Mabur.co
Ada yang menarik dari pesan Sri Sultan Hamengku Buwana X saat dialog dengan kepala OPD se-DIY (Kedaulatan Rakyat, 29/4/2023, Penggunaan Danais Wajib Ada Rekam Jejak yang Jelas). Beliau memesankan tiga hal penting, yakni integrasi OPD untuk menangani program yang ada, pembangunan kebudayaan harus berdimensi ekonomi, dan adanya rekam jejak untuk menghindari duplikasi program.
DIY memiliki garis pantai sepanjang 113 km, yang terbentang pada di kawasan Kuntul Gunung yaitu, Kulon Progo (25 km), Bantul (17 km) dan Gunung Kidul (71 km). Adalah ironis jika di kawasan yang luas dengan potensi yang beragam itu masyarakat pesisir justru jatuh dalam kemiskinan.
Laporan BPS per September 2022 bahwa kemiskinan di DIY mencapai 11, 49 % atau sekitar 463.630 penduduk miskin yang merupakan tertinggi di pulau Jawa sangat mengagetkan kita semua. Wajar jika kemudian Ngarsa Dalem hendak meninjau ulang pendekatan pembangunan kebudayaan terkait penggunaan danais.
Menurut Wahjudi Djaja, S.S., M.Pd (Pokja Ketahanan Ekonomi Badan Kesbanhpol DIY, pembangunan berorientasi agraris yang pernah menjadi model dalam menggerakkan potensi bangsa direvisi dengan menempatkan laut sebagai masa depan.

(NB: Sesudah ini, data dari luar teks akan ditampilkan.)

(* ===== verification/ChatTheorems.v ===== *)
(** * Theorems on the chat service

    The service of ChatService over the PostgreSQL repositories: what each
    operation changes, who may call it and what it answers. *)

From stdpp Require Import base strings gmap sets list sorting.
From S2P Require Import Prelude GoStrings Utf8 Regex Uuid Json Errors GoTime Sha256 Domain Hub World Repository PgMessages PgChats PgUsers Guarantee Invariant Evolution Laws Calls Membership Scenario WriterTheorems MessageService MessageTheorems ChatService.

(** ** The requests of the service *)
Inductive chat_request : Type :=
| CDirect (peerRaw : string)
| CGroup (req : CreateGroupChatRequest)
| CList (limit offset : Z)
| CGet (chatID : string)
| CMembers (chatID : string)
| CAdd (chatID : string) (userIDs : list string)
| CRemove (chatID targetUserID : string).

Section requests.
Context {CR : ChatRepository} {UR : UserRepository}.

(** The effect of a request, its reply left aside. *)
Definition run_chat (actor : ID) (req : chat_request) : M () :=
  match req with
  | CDirect peer => _ ← CreateDirect actor peer; mret ()
  | CGroup r => _ ← CreateGroup actor r; mret ()
  | CList limit offset => _ ← ListMine actor limit offset; mret ()
  | CGet raw => _ ← GetChat actor raw; mret ()
  | CMembers raw => _ ← Members actor raw; mret ()
  | CAdd raw ids => _ ← AddMembers actor raw ids; mret ()
  | CRemove raw target => RemoveMember actor raw target
  end.
End requests.

(** ** Guarantees, against the interfaces *)
Section guarantees.
Context {CR : ChatRepository} {UR : UserRepository}.
Context (R : relation DB) {HR : Guarantee R} {CL : ChatLaws R CR} {UL : UserLaws R UR}.
(* ===== verification/Broadcaster.v ===== *)
(** * Broadcaster

    transport/ws/broadcaster.go: fan-out of an envelope to the members of a
    chat, through Redis Pub/Sub or in this process only. *)

From stdpp Require Import base strings gmap list.
From S2P Require Import Prelude GoStrings Json WsEvents Errors Domain Hub World Repository Credentials Redis.

Section broadcaster.
Context {R : RedisServer} {CR : ChatRepository}.
(** [b], [b.hub] and [b.chats] are not nil; [b.pub], and whether it has a
    client. *)
Variables (wired : bool) (pub : option bool).

Definition hub_SendToUser (payload : string) (uid : ID) : M () := λ w,
  (Ok (), set_hub (SendToUser uid payload (w_hub w)) w).

Fixpoint send_all (payload : string) (members : list ChatMember) : M () :=
  match members with
  | [] => mret ()
  | m :: ms => hub_SendToUser payload (cm_UserID m);; send_all payload ms
  end.

Definition deliverPayload (chatID : ID) (payload : string) : M () :=
  if negb wired then mret ()
  else
    members ← chats_GetChatMembers chatID;
    send_all payload members.

Definition DeliverEnvelopeBytes (chatID : ID) (payload : string) : M () := deliverPayload chatID payload.

Definition PublishToChat (chatID : ID) (event : string) (data meta : any) : M () :=
  if negb wired then mret ()
  else
    let payload := MarshalEnvelope event data meta in
    match pub with
    | Some rdb => PublishChatEvent rdb chatID payload
    | None => deliverPayload chatID payload
    end.

Definition StartRedisRelay : M () :=
  match pub with
  | None => mret ()
  | Some rdb => SubscribeChatEvents rdb deliverPayload
  end.
End broadcaster.
(* ===== verification/RelayTheorems.v ===== *)
(** * What the outbox relay promises

    With Kafka, an event is marked published only after it was written to
    the topic (at least once), whatever fails; when nothing fails, the
    relay publishes everything pending, in order, in a bounded number of
    ticks. *)

From stdpp Require Import base strings gmap list sorting.
From S2P Require Import Prelude GoStrings Json Errors GoTime Domain Hub Metrics World Repository PgMessages Guarantee Invariant Calls Credentials Redis Broadcaster Kafka Relay Scenario EventRoundtrip.

Local Open Scope Z_scope.

(** ** The topic *)
Definition written (m : string * string) (w : World) : nat := length (filter (λ x, x = m) (w_kafka w)).

Section topic.
Context {K : KafkaBroker} {KL : KafkaLaws K}.

Lemma filter_message (m : string * string) (t : Topic) :
  filter (λ x, x = m) t = filter (λ x, x = m) (filter (λ x, x.1 = m.1) t).
Proof. rewrite list_filter_filter. apply list_filter_iff. intros x. split; [by intros ->|tauto]. Qed.

Lemma filter_replicate_eq {A} `{EqDecision A} n (x : A) : filter (λ y, y = x) (replicate n x) = replicate n x.
Proof. induction n as [|n IH]; [done|]. cbn [replicate]. by rewrite filter_cons_True, IH. Qed.

Lemma append_written key value t m :
  (length (filter (λ x, x = m) t) ≤ length (filter (λ x, x = m) (kafka_append key value t)))%nat ∧
  (m = (key, value) →
   (length (filter (λ x, x = m) t) < length (filter (λ x, x = m) (kafka_append key value t)))%nat).
Proof.
  destruct (kafka_append_key key value t) as [[n Hn] Ho].
  rewrite (filter_message m t), (filter_message m (kafka_append key value t)).
  destruct (decide (m.1 = key)) as [Hk|Hk].
  - rewrite Hk, Hn, filter_app, length_app. split; [lia|]. intros ->. rewrite filter_replicate_eq, length_replicate. lia.
  - rewrite Ho by done. split; [done|]. by intros ->.
Qed.
End topic.

(** ** Ticks under any schedule of faults *)
Section faults.
Context {G : UuidGen} {GL : UuidGenLaws G} {K : KafkaBroker} {KL : KafkaLaws K}.
Variable deliver : ID → string → M ().

Definition rec_event (rec : OutboxRec) : DomainEvent := row_event (outbox_row rec).

(** The message of an event has been written between two states. *)
Definition published_in (w w' : World) (rec : OutboxRec) : Prop :=
  ∃ b, event_Marshal (rec_event rec) = Ok b
       ∧ (written (publish_key (rec_event rec), b) w < written (publish_key (rec_event rec), b) w')%nat.

Record advances (w w' : World) : Prop := mkAdvances {
  adv_undisturbed : undisturbed w → undisturbed w';
  adv_tables : set_outbox ∅ (w_db w') = set_outbox ∅ (w_db w);
  adv_written : ∀ m, (written m w ≤ written m w')%nat;
  adv_new : ∀ id, db_outbox (w_db w) !! id = None → db_outbox (w_db w') !! id = None;
  adv_rows : ∀ id rec, db_outbox (w_db w) !! id = Some rec →
    ∃ rec', db_outbox (w_db w') !! id = Some rec' ∧
      (rec' = rec ∨ pending rec = true ∧ (∃ t, rec' = set_published t rec) ∧ published_in w w' rec)
}.

Lemma published_in_mono w0 w1 w2 w3 rec :
  (∀ m, written m w0 ≤ written m w1)%nat → (∀ m, written m w2 ≤ written m w3)%nat →
  published_in w1 w2 rec → published_in w0 w3 rec.
Proof.
  intros H1 H2 (b & Hb & Hlt). exists b. split; [done|].
  specialize (H1 (publish_key (rec_event rec), b)). specialize (H2 (publish_key (rec_event rec), b)). lia.
Qed.

#[local] Instance advances_preorder : PreOrder advances.
Proof.
  split.
  - intros w. split; eauto.
  - intros w1 w2 w3 [U1 T1 W1 N1 R1] [U2 T2 W2 N2 R2]. split; [auto|congruence| |auto|].
    { intros m. etransitivity; [apply W1|apply W2]. }
    intros id rec Hrec. destruct (R1 id rec Hrec) as (rec2 & Hrec2 & C1).
    destruct (R2 id rec2 Hrec2) as (rec3 & Hrec3 & C2). exists rec3. split; [done|].
    destruct C1 as [->|(Hp & [t ->] & Hpub)]; destruct C2 as [->|(Hp2 & [t2 ->] & Hpub2)].
    + by left.
    + right. split_and!; eauto. by eapply (published_in_mono w1 w2 w3 w3).
    + right. split_and!; eauto. by eapply (published_in_mono w1 w1 w2 w3).
    + discriminate.
Qed.

(** A step that leaves tables, schedule and topic alone. *)
Lemma advances_same w w' :
  w_db w' = w_db w → w_sched w' = w_sched w → w_kafka w' = w_kafka w → advances w w'.
Proof.
  intros Hd Hs Hk. split.
  - unfold undisturbed. by rewrite Hs.
  - by rewrite Hd.
  - intros m. unfold written. by rewrite Hk.
  - by rewrite Hd.
  - rewrite Hd. eauto.
Qed.

Lemma advances_inc b c w r w' : inc_if b c w = (r, w') → advances w w'.
Proof. destruct b; intros [= _ <-]; by apply advances_same. Qed.

Lemma next_event_kafka w : w_kafka (next_event w).2 = w_kafka w.
Proof. unfold next_event. by destruct (w_sched w). Qed.

Lemma Publish_advances key b w r w' :
  undisturbed w → Publish true key b w = (r, w') →
  advances w w' ∧ w_db w' = w_db w ∧ (is_ok r = true → (written (key, b) w < written (key, b) w')%nat).
Proof.
  intros Hu Hcall%remote_call_inv. destruct (next_event w) as [e w1] eqn:E. simpl in Hcall.
  pose proof (next_event_kafka w) as Hk. rewrite E in Hk. simpl in Hk.
  apply next_event_undisturbed in E as [Hd Hu1]; [|done].
  assert (w' = w1 ∧ is_ok r = false ∨ w' = set_kafka (kafka_append key b (w_kafka w1)) w1) as Hw'.
  { destruct Hcall as [(a & -> & [= _ <-])|(m & -> & [->| ->])]; auto. }
  destruct Hw' as [[-> Hr]| ->].
  - split_and!; [|done|by rewrite Hr].
    split; [done|by rewrite Hd|unfold written; by rewrite Hk|by rewrite Hd|rewrite Hd; eauto].
  - rewrite Hk. split_and!; [|done|].
    + split; [done|by simpl; rewrite Hd| |by simpl; rewrite Hd|simpl; rewrite Hd; eauto].
      intros m. unfold written. simpl. apply append_written.
    + intros _. unfold written. simpl. by apply append_written.
Qed.

(** The rows fetched are rows of the table, up to the publication mark. *)
Definition row_in (row : OutboxRow) (w : World) : Prop :=
  ∃ rec, db_outbox (w_db w) !! row_ID row = Some rec ∧ outbox_row rec = row.

Lemma row_in_advances row w w' : advances w w' → row_in row w → row_in row w'.
Proof.
  intros Ha (rec & Hrec & Hrow). destruct (adv_rows _ _ Ha _ _ Hrec) as (rec' & Hrec' & Hcase).
  exists rec'. split; [done|]. by destruct Hcase as [->|(_ & [t ->] & _)].
Qed.

Lemma update_published_inv id d ctx d' a :
  update_published id ctx d = (Ok a, d') →
  ∃ rec, db_outbox d !! id = Some rec ∧ pending rec = true
         ∧ d' = set_outbox (<[id := set_published (sc_now ctx) rec]> (db_outbox d)) d.
Proof.
  unfold update_published, mbind, eff_bind, get_state. destruct (db_outbox d !! id) as [rec|]; [|done].
  destruct (pending rec) eqn:Hp; [|done]. intros [= _ <-]. eauto.
Qed.

(** Marking an event whose message was written since [w0]. *)
Lemma MarkPublished_advances w0 w id rec r w' :
  advances w0 w → undisturbed w →
  db_outbox (w_db w) !! id = Some rec → published_in w0 w rec →
  pg_MarkPublished id w = (r, w') → advances w0 w'.
Proof.
  intros Ha Hu Hrec Hpub Hcall.
  destruct (call_outside _ _ _ _ Hcall) as (_ & _ & _ & Hk).
  pose proof (call_later _ _ _ _ Hu Hcall) as Hu'.
  destruct Ha as [HU HT HW HN HR].
  assert (∀ m, written m w0 ≤ written m w')%nat as HW' by (intros m; unfold written; rewrite Hk; apply HW).
  apply call_any in Hcall as [Hd|(ctx & a & Hd)]; [| |done].
  - split; [done|congruence|done|by rewrite Hd|]. rewrite Hd. intros k rk Hk0.
    destruct (HR k rk Hk0) as (rk' & ? & Hcase). exists rk'. split; [done|].
    destruct Hcase as [?|(? & ? & Hp)]; [by left|right]. split_and!; [done..|].
    eapply (published_in_mono w0 w0 w w'); [done| |done]. intros m. unfold written. by rewrite Hk.
  - apply update_published_inv in Hd as (rec1 & Hrec1 & Hpend & Hd). assert (rec1 = rec) as -> by congruence. split.
    + done.
    + by rewrite Hd.
    + done.
    + intros k Hkn. rewrite Hd. simpl. rewrite lookup_insert_ne; [by apply HN|].
      intros ->. rewrite HN in Hrec1; done.
    + intros k rk Hk0. rewrite Hd. simpl. destruct (HR k rk Hk0) as (rk' & Hrk' & Hcase).
      destruct (decide (k = id)) as [->|Hne].
      * rewrite lookup_insert_eq. eexists. split; [done|]. simplify_eq.
        destruct Hcase as [->|(_ & [t ->] & _)]; [|discriminate]. right. split_and!; [done|eauto|].
        eapply (published_in_mono w0 w0 w w'); [done| |done]. intros m. unfold written. by rewrite Hk.
      * rewrite lookup_insert_ne by done. exists rk'. split; [done|].
        destruct Hcase as [?|(? & ? & Hp)]; [by left|right]. split_and!; [done..|].
        eapply (published_in_mono w0 w0 w w'); [done| |done]. intros m. unfold written. by rewrite Hk.
Qed.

“Ini tercermin dari Visi Gubernur DIY dari Among Tani ke Dagang Layar dan Abad Samudera Hindia menuju kemuliaan masyarakat Jogja. Konsekuensi logis dari perubahan pendekatan pembangunan ini adalah ditempatkannya kawasan pesisir sebagai fokus pembangunan”, jelasnya kepada Mabur.co.
Sesuai UU No 27 Tahun 2007, pengelolaan wilayah pesisir dilakukan dengan cara mengintegrasikan kegiatan pemerintah dengan pemerintah daerah, antarpemerintah daerah, antarsektor, antara pemerintah, dunia usaha dan masyarakat, antara ekosistem darat dan ekosistem laut, serta antara ilmu pengetahuan dan prinsip-prinsip manajemen.
Salah satu sektor pembangunan yang potensial digerakkan untuk memberdayakan potensi pantai selatan sekaligus mengentaskan masyarakat dari kemiskinan menurutnya adalah pariwisata. “Membuka investasi untuk membangun destinasi memang tidak dilarang, tetapi membiarkan Pokdarwis mengelola sendiri kawasan pantai tentu bukan langkah bijak. Harus ada keberanian pemerintah kabupaten untuk menginisiasi destinasi baru berskala besar dengan melibatkan Bumdes dengan dukungan UMKM dan masyarakat sebagai subjek”, paparnya.
Desa dengan potensi maritim yang lengkap, imbuhnya, sering tak berani membuat grand design sebuah kawasan yang terpadu dan cenderung membiarkan spontanitas warganya. “Ini terjadi karena beban anggaran yang mungkin akan dikeluarkan melalui dana desa”, tandasnya.
Jika alternatifnya adalah membangun wisata bahari yang di dalamnya menyajikan beragam potensi, sarannya, maka Dinas Kelautan dan Perikanan harus menggandeng Dinas Pariwisata, Dinas Kebudayaan, Dinas Koperasi UMK, Dinas PUPRKP dan perguruan tinggi yang ada di Yogyakarta.
“Sudah saatnya integrasi, kolaborasi dan sinergi tidak lagi berhenti sebagai wacana yang didiskusikan di meja birokrasi. Visi Gubernur (2022-2027) harus segera dibumikan dengan pendekatan kontekstual yang pas”, pungkasnya.